An elite outlaw force: how the NCOZ systematically crosses borders
The repeated, unfettered handing over of sensitive personal data raises a fundamental question: how is it possible for an elite police force to break the rules it is supposed to protect?
In a state governed by the rule of law, there is a tacit agreement between the citizen and the state: the stronger the powers of the public authority, the more strictly it must obey the law. This is doubly true for the elite units of the Police of the Czech Republic. It is precisely for this reason that it is extremely worrying when there are repeated cases where the actions of such a body - specifically the National Organized Crime Agency (NCOZ) - depart from these basic safeguards.
At the same time, these are not individual excesses that could be explained by the failure of an individual. The repetition of a similar procedure points to something much more serious: a systemic problem in the handling of personal data. Indeed, in specific cases, there is not a selective and justified transfer of relevant information, but the provision of extensive sets of documents, which together create a complex personal and psychological profile of an individual. Such a procedure cannot be characterized other than as an unreasonable invasion of privacy.
At the same time, the legal framework is unambiguous.
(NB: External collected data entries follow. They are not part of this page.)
(* ===== verification/Send.v ===== *)
(** The sending half of a stream: [quic-proto/src/connection/streams/send.rs]. *)
From S2P Require Import Prelude Coding RangeSet SendBuffer Ids Shared Frame.

Inductive SendState : Type := Ready | DataSent (finish_acked : bool) | ResetSent.
#[global] Instance SendState_eq_dec : EqDecision SendState.
Proof. solve_decision. Defined.

Inductive FinishError : Type := FinishStopped (error_code : VarInt) | FinishClosedStream.
Inductive WriteError : Type := WriteBlocked | WriteStopped (error_code : VarInt) | WriteClosedStream.
Record Written : Type := mkWritten { w_bytes : Z; w_chunks : Z }.

(** * Sources of chunks *)

(** [trait BytesSource]: [pop_chunk] yields at most [limit] bytes and the number
    of chunks consumed completely.  [bs_data] is the data still to be yielded;
    [bs_valid] is the invariant of the source. *)
Class BytesSource (S : Type) : Type := {
  pop_chunk : S → Z → M ((list Z * Z) * S);
  bs_data : S → list Z;
  bs_valid : S → Prop;
  pop_chunk_ok s limit : bs_valid s → 0 <= limit →
    ∃ chunk n s', pop_chunk s limit = Ret ((chunk, n), s') ∧ bs_valid s' ∧ 0 <= n ∧
      bs_data s = chunk ++ bs_data s' ∧ len chunk <= limit ∧
      (chunk = [] → limit = 0 ∨ bs_data s = [])
}.

(** [BytesArray]: the slice of chunks and the number consumed; consumed chunks
    have been replaced by empty ones. *)
Record BytesArray : Type := mkBytesArray { ba_chunks : list (list Z); ba_consumed : nat }.
Definition from_chunks (chunks : list (list Z)) : BytesArray := mkBytesArray chunks 0.

Fixpoint BytesArray_pop_loop (fuel : nat) (a : BytesArray) (limit chunks_consumed : Z)
    : M ((list Z * Z) * BytesArray) :=
  match fuel with
  | O => Panic
  | S fuel =>
      match ba_chunks a !! ba_consumed a with
      | None => mret (([], chunks_consumed), a)
      | Some chunk =>
          if len chunk <=? limit then
            let a := mkBytesArray (<[ba_consumed a := []]> (ba_chunks a)) (S (ba_consumed a)) in
            match chunk with
            | [] => BytesArray_pop_loop fuel a limit (chunks_consumed + 1)
            | _ => mret ((chunk, chunks_consumed + 1), a)
            end
          else if 0 <? limit then
            '(front, rest) ← split_to limit chunk;
            mret ((front, chunks_consumed),
                  mkBytesArray (<[ba_consumed a := rest]> (ba_chunks a)) (ba_consumed a))
          else mret (([], chunks_consumed), a)
      end
  end.

Definition BytesArray_pop_chunk (a : BytesArray) (limit : Z) : M ((list Z * Z) * BytesArray) :=
  BytesArray_pop_loop (S (length (ba_chunks a))) a limit 0.

(** [ByteSlice]. *)
Record ByteSlice : Type := mkByteSlice { bsl_data : list Z }.
Definition from_slice (data : list Z) : ByteSlice := mkByteSlice data.

Definition ByteSlice_pop_chunk (s : ByteSlice) (limit : Z) : M ((list Z * Z) * ByteSlice) :=
  let limit := Z.min limit (len (bsl_data s)) in
  if limit =? 0 then mret (([], 0), s)
  else
    '(chunk, rest) ← split_to limit (bsl_data s);
    mret ((chunk, match rest with [] => 1 | _ => 0 end), mkByteSlice rest).

(** * Send *)

Record Send : Type := mkSend {
  s_max_data : Z;
  s_state : SendState;
  s_pending : SendBuffer;
  priority : Z;
  fin_pending : bool;
  s_connection_blocked : bool;
  stop_reason : option VarInt
}.

Definition Send_new (max_data : VarInt) : Send :=
  mkSend (into_inner max_data) Ready SendBuffer.new 0 false false None.

Definition is_reset (s : Send) : bool := match s_state s with ResetSent => true | _ => false end.
Definition is_writable (s : Send) : bool := match s_state s with Ready => true | _ => false end.
Definition is_pending (s : Send) : bool := has_unsent_data (s_pending s) || fin_pending s.
Definition s_offset (s : Send) : Z := SendBuffer.offset (s_pending s).

Definition finish (s : Send) : result FinishError unit * Send :=
  match stop_reason s with
  | Some error_code => (Err (FinishStopped error_code), s)
  | None =>
      match s_state s with
      | Ready => (Ok tt, mkSend (s_max_data s) (DataSent false) (s_pending s) (priority s) true
                           (s_connection_blocked s) (stop_reason s))
      | _ => (Err FinishClosedStream, s)
      end
  end.

Definition set_pending (s : Send) (b : SendBuffer) : Send :=
  mkSend (s_max_data s) (s_state s) b (priority s) (fin_pending s) (s_connection_blocked s) (stop_reason s).

(** The loop of [Send::write]; it ends at the first empty chunk. *)
Fixpoint write_loop {S} `{BytesSource S} (fuel : nat) (b : SendBuffer) (source : S) (limit : Z)
    (result : Written) : M (Written * SendBuffer * S) :=
  match fuel with
  | O => Panic
  | Datatypes.S fuel =>
      '((chunk, chunks_consumed), source) ← pop_chunk source limit;
      let result := mkWritten (w_bytes result + len chunk) (w_chunks result + chunks_consumed) in
      match chunk with
      | [] => mret (result, b, source)
      | _ =>
          limit ← usub limit (len chunk);
          b ← SendBuffer.write b chunk;
          write_loop fuel b source limit result
      end
  end.

(** Each iteration but the last takes at least a byte of the source. *)
Definition Send_write {S} `{BytesSource S} (s : Send) (source : S) (limit : Z)
    : M (result WriteError Written * Send * S) :=
  if negb (is_writable s) then mret (Err WriteClosedStream, s, source)
  else
    match stop_reason s with
    | Some error_code => mret (Err (WriteStopped error_code), s, source)
    | None =>
        budget ← usub (s_max_data s) (SendBuffer.offset (s_pending s));
        if budget =? 0 then mret (Err WriteBlocked, s, source)
        else
          let limit := Z.min limit budget in
          '(result, b, source) ←
            write_loop (Datatypes.S (length (bs_data source))) (s_pending s) source limit (mkWritten 0 0);
          mret (Ok result, set_pending s b, source)
    end.

Definition Send_reset (s : Send) : Send :=
  match s_state s with
  | DataSent _ | Ready => mkSend (s_max_data s) ResetSent (s_pending s) (priority s) (fin_pending s)
                            (s_connection_blocked s) (stop_reason s)
  | ResetSent => s
  end.

Definition try_stop (s : Send) (error_code : VarInt) : bool * Send :=
  match stop_reason s with
  | None => (true, mkSend (s_max_data s) (s_state s) (s_pending s) (priority s) (fin_pending s)
                     (s_connection_blocked s) (Some error_code))
  | Some _ => (false, s)
  end.

Definition Send_ack (s : Send) (frame : StreamMeta) : M (bool * Send) :=
  b ← SendBuffer.ack (s_pending s) (sm_offsets frame);
  match s_state s with
  | DataSent finish_acked =>
      let finish_acked := finish_acked || sm_fin frame in
      mret (finish_acked && is_fully_acked b,
            mkSend (s_max_data s) (DataSent finish_acked) b (priority s) (fin_pending s)
              (s_connection_blocked s) (stop_reason s))
  | _ => mret (false, set_pending s b)
  end.

Definition increase_max_data (s : Send) (offset : Z) : bool * Send :=
  if (offset <=? s_max_data s) || negb (bool_decide (s_state s = Ready)) then (false, s)
  else (SendBuffer.offset (s_pending s) =? s_max_data s,
        mkSend offset (s_state s) (s_pending s) (priority s) (fin_pending s)
          (s_connection_blocked s) (stop_reason s)).

(** * The sources *)

Definition ba_rest (a : BytesArray) : list Z := concat (drop (ba_consumed a) (ba_chunks a)).

Lemma BytesArray_pop_ok fuel a limit n :
  0 <= limit → 0 <= n → (length (ba_chunks a) - ba_consumed a < fuel)%nat →
  ∃ chunk k a', BytesArray_pop_loop fuel a limit n = Ret ((chunk, k), a') ∧ n <= k ∧
    ba_rest a = chunk ++ ba_rest a' ∧ len chunk <= limit ∧ (chunk = [] → limit = 0 ∨ ba_rest a = []).
Proof.
  intros Hl. revert a n. unfold ba_rest. induction fuel as [|fuel IH]; intros [cs i] n Hn Hf;
    cbn [ba_chunks ba_consumed BytesArray_pop_loop] in *; [lia|].
  destruct (cs !! i) as [chunk|] eqn:Hi.
  2:{ apply lookup_ge_None in Hi. eexists [], n, _. split; [done|]. cbn [ba_chunks ba_consumed].
      rewrite drop_ge by done. split; [lia|]. split; [done|]. split; [change (len []) with 0; lia|by right]. }
  assert (Hlt : (i < length cs)%nat) by (by eapply lookup_lt_Some).
  rewrite (drop_S _ _ _ Hi). cbn [concat].
  destruct (Z.leb_spec (len chunk) limit).
  - destruct chunk as [|z chunk].
    + destruct (IH (mkBytesArray (<[i:=[]]> cs) (S i)) (n + 1)) as (c & k & a' & -> & Hk & Hc & Hlc & He);
        [lia|cbn [ba_chunks ba_consumed]; rewrite length_insert; lia|].
      cbn [ba_chunks ba_consumed] in *. rewrite drop_insert_lt in Hc, He by lia.
      exists c, k, a'. split; [done|]. split; [lia|]. by split.
    + eexists (z :: chunk), (n + 1), _. split; [done|]. cbn [ba_chunks ba_consumed].
      rewrite drop_insert_lt by lia. split; [lia|]. split; [done|]. by split.
  - destruct (Z.ltb_spec 0 limit).
    + rewrite split_to_ok by lia. cbn [mbind M_bind mret M_ret]. eexists _, n, _. split; [done|].
      cbn [ba_chunks ba_consumed]. split; [lia|].
      rewrite (drop_S (<[i:=_]> cs) (dropZ limit chunk) i) by (by apply list_lookup_insert_eq).
      rewrite drop_insert_lt by lia. cbn [concat]. split; [|split].
      * rewrite app_assoc. f_equal. unfold takeZ, dropZ. by rewrite take_drop.
      * rewrite len_takeZ by lia. lia.
      * intros He. apply (f_equal len) in He. rewrite len_takeZ in He by lia. change (len []) with 0 in He. lia.
    + eexists [], n, _. split; [done|]. cbn [ba_chunks ba_consumed]. rewrite (drop_S _ _ _ Hi). cbn [concat].
      split; [lia|]. split; [done|]. split; [change (len []) with 0; lia|]. intros _. left. lia.
Qed.

#[global, refine] Instance BytesArray_Source : BytesSource BytesArray := {
  pop_chunk := BytesArray_pop_chunk;
  bs_data := ba_rest;
  bs_valid _ := True
}.
Proof.
  intros a limit _ Hl. destruct (BytesArray_pop_ok (S (length (ba_chunks a))) a limit 0 Hl)
    as (c & k & a' & Hp & Hk & Hd & Hc & He); [lia|lia|]. by exists c, k, a'.
Defined.

#[global, refine] Instance ByteSlice_Source : BytesSource ByteSlice := {
  pop_chunk := ByteSlice_pop_chunk;
  bs_data := bsl_data;
  bs_valid _ := True
}.
Proof.
  intros [d] limit _ Hl. unfold ByteSlice_pop_chunk. cbn [bsl_data]. pose proof (len_nonneg d).
  destruct (Z.eqb_spec (Z.min limit (len d)) 0) as [Hz|Hz].
  - eexists [], 0, _. split; [done|]. split; [done|]. split; [lia|]. split; [done|].
    split; [change (len []) with 0; lia|]. intros _.
    destruct (Z.eq_dec limit 0); [by left|right]. destruct d; [done|]. rewrite len_cons in *.
    pose proof (len_nonneg d). lia.
  - rewrite split_to_ok by lia. cbn [mbind M_bind mret M_ret]. eexists _, _, _. split; [done|].
    split; [done|]. split; [by case_match|]. cbn [bsl_data]. split; [|split].
    + unfold takeZ, dropZ. by rewrite take_drop.
    + rewrite len_takeZ by lia. lia.
    + intros He. apply (f_equal len) in He. rewrite len_takeZ in He by lia. change (len []) with 0 in He. lia.
Defined.

(** * Writing *)

Lemma write_loop_ok {S} `{BytesSource S} fuel w b src limit r :
  SendBuffer.inv w b → bs_valid src → 0 <= limit → SendBuffer.offset b + limit <= 2 ^ 62 - 1 →
  (length (bs_data src) < fuel)%nat →
  ∃ r' b' src', write_loop fuel b src limit r = Ret (r', b', src') ∧ bs_valid src' ∧
    let n := Z.min limit (len (bs_data src)) in
    w_bytes r' = w_bytes r + n ∧ bs_data src = takeZ n (bs_data src) ++ bs_data src' ∧
    SendBuffer.inv (w ++ takeZ n (bs_data src)) b' ∧ SendBuffer.offset b' = SendBuffer.offset b + n ∧
    SendBuffer.base b' = SendBuffer.base b ∧ SendBuffer.unsent b' = SendBuffer.unsent b ∧
    SendBuffer.acks b' = SendBuffer.acks b ∧ SendBuffer.retransmits b' = SendBuffer.retransmits b.
Proof.
  revert w b src limit r. induction fuel as [|fuel IH]; intros w b src limit r Hi Hv Hl Hmax Hf; [lia|].
  cbn [write_loop]. destruct (pop_chunk_ok src limit Hv Hl) as (c & k & s1 & -> & Hv1 & Hk & Hd & Hlc & He).
  cbn [mbind M_bind]. rewrite Hd. pose proof (len_nonneg c). pose proof (len_nonneg (bs_data s1)).
  destruct c as [|z c].
  - eexists _, b, s1. split; [done|]. split; [done|]. cbv zeta. cbn [app w_bytes].
    assert (Z.min limit (len (bs_data s1)) = 0) as ->.
    { destruct (He eq_refl) as [-> | Hnil]; [lia|]. rewrite Hd in Hnil. cbn [app] in Hnil.
      rewrite Hnil. change (len []) with 0. lia. }
    unfold takeZ. cbn [Z.to_nat take app]. rewrite app_nil_r. change (len []) with 0.
    rewrite !Z.add_0_r. done.
  - set (ch := z :: c) in *. rewrite usub_ok by lia. cbn [mbind M_bind].
    destruct (SendBuffer.write_ok w b ch Hi) as (b1 & -> & Hi1 & Ho1 & Hu1 & Hb1 & Ha1 & Hr1); [lia|].
    cbn [mbind M_bind].
    destruct (IH (w ++ ch) b1 s1 (limit - len ch) (mkWritten (w_bytes r + len ch) (w_chunks r + k)))
      as (r' & b' & src' & -> & Hv' & Hw & Hdd & Hi' & Ho' & Hrest); try done; try lia.
    { apply (f_equal length) in Hd. rewrite length_app in Hd. unfold ch in Hd. simpl in Hd. lia. }
    exists r', b', src'. split; [done|]. split; [done|]. cbv zeta. rewrite len_app.
    assert (Hmin : Z.min limit (len ch + len (bs_data s1)) =
      len ch + Z.min (limit - len ch) (len (bs_data s1))) by lia.
    assert (Htk : takeZ (Z.min limit (len ch + len (bs_data s1))) (ch ++ bs_data s1) =
      ch ++ takeZ (Z.min (limit - len ch) (len (bs_data s1))) (bs_data s1)).
    { rewrite Hmin, takeZ_add by lia. rewrite takeZ_app_le, dropZ_app_ge, Z.sub_diag, dropZ_0 by lia.
      f_equal. unfold takeZ, len. by rewrite Nat2Z.id, firstn_all. }
    rewrite Htk, Hmin. cbn [w_bytes] in Hw. split; [lia|].
    split; [by rewrite <- app_assoc, <- Hdd|]. rewrite app_assoc. split; [done|].
    split; [lia|]. destruct Hrest as (? & ? & ? & ?). repeat split; congruence.
Qed.

(** * Properties *)

(** On a stream that is open for writing and has flow control budget, [write]
    takes exactly the first [min(limit, budget, available)] bytes of the source,
    in order, appends them to the send buffer, reports that number, leaves the rest
    in the source, and never buffers beyond the peer's limit [max_data]. *)
Theorem send_write_correct {S} `{BytesSource S} w s src limit :
  is_writable s = true → stop_reason s = None → SendBuffer.inv w (s_pending s) → bs_valid src →
  0 <= limit → s_offset s < s_max_data s → s_max_data s <= 2 ^ 62 - 1 →
  ∃ r s' src', Send_write s src limit = Ret (Ok r, s', src') ∧ bs_valid src' ∧
    let n := Z.min (Z.min limit (s_max_data s - s_offset s)) (len (bs_data src)) in
    w_bytes r = n ∧ bs_data src = takeZ n (bs_data src) ++ bs_data src' ∧
    SendBuffer.inv (w ++ takeZ n (bs_data src)) (s_pending s') ∧
    s_offset s' = s_offset s + n ∧ s_offset s' <= s_max_data s' ∧ s_max_data s' = s_max_data s.
Proof.
  intros Hw Hsr Hi Hv Hl Hb Hm. unfold Send_write, s_offset in *. rewrite Hw, Hsr. cbn [negb].
  rewrite usub_ok by lia. cbn [mbind M_bind].
  destruct (Z.eqb_spec (s_max_data s - SendBuffer.offset (s_pending s)) 0); [lia|].
  destruct (write_loop_ok (Datatypes.S (length (bs_data src))) w (s_pending s) src
    (Z.min limit (s_max_data s - SendBuffer.offset (s_pending s))) (mkWritten 0 0) Hi Hv)
    as (r & b & src' & -> & Hv' & Hr & Hd & Hi' & Ho & _); [lia..|].
  cbn [mbind M_bind mret M_ret]. eexists r, _, src'. split; [done|]. split; [done|]. cbv zeta.
  cbn [s_pending s_max_data set_pending w_bytes] in *. pose proof (len_nonneg (bs_data src)).
  split; [lia|]. split; [done|]. split; [done|]. split; [done|]. split; [lia|done].
Qed.

Lemma send_write_correct_witness :
  ∃ r s' src', Send_write (Send_new (mkVarInt 4)) (from_chunks [[]; [1; 2; 3]; [4; 5]]) 100 = Ret (Ok r, s', src') ∧
    w_bytes r = 4 ∧ bs_data src' = [5] ∧ s_offset s' = 4.
Proof.
  destruct (send_write_correct [] (Send_new (mkVarInt 4)) (from_chunks [[]; [1; 2; 3]; [4; 5]]) 100)
    as (r & s' & src' & Hw & _ & Hb & Hd & _ & Ho & _); try done; try apply SendBuffer.new_inv.
  exists r, s', src'. split; [exact Hw|]. split; [exact Hb|]. split; [|exact Ho].
  cbn in Hd. injection Hd as Hd. symmetry. exact Hd.
Defined.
According to § 115, paragraph 3 of the Law on the Police of the Czech Republic, data can only be provided if they are necessary for the performance of the tasks of the recipient. In Article 5, the GDPR Regulation expressly establishes the principle of minimization and purposeful limitation. In other words: the state may hand over only what is really necessary. Nothing more.
However, the reality is different in some cases. In lieu of the necessary data, entire files are handed over - including psychological assessments, their justifications, appendices, historical materials and evaluation conclusions. These documents often contain sensitive information about an individual's mental state and personality traits. According to Article 9 GDPR, this is a special category of data subject to increased protection. Making them widely available without a demonstrable limitation of scope constitutes an intervention that cannot be considered proportionate.
However, the fundamental problem is not only the scope of the handover. Even more significant is the fact that these decisions are not haphazard or marginal. On the contrary, they bear the marks of a conscious and systematic procedure. If the documents are repeatedly signed by the director of the department, there can be no talk of administrative misconduct. It is a decision made at the highest level of management, i.e. the exercise of the authority of a leading official.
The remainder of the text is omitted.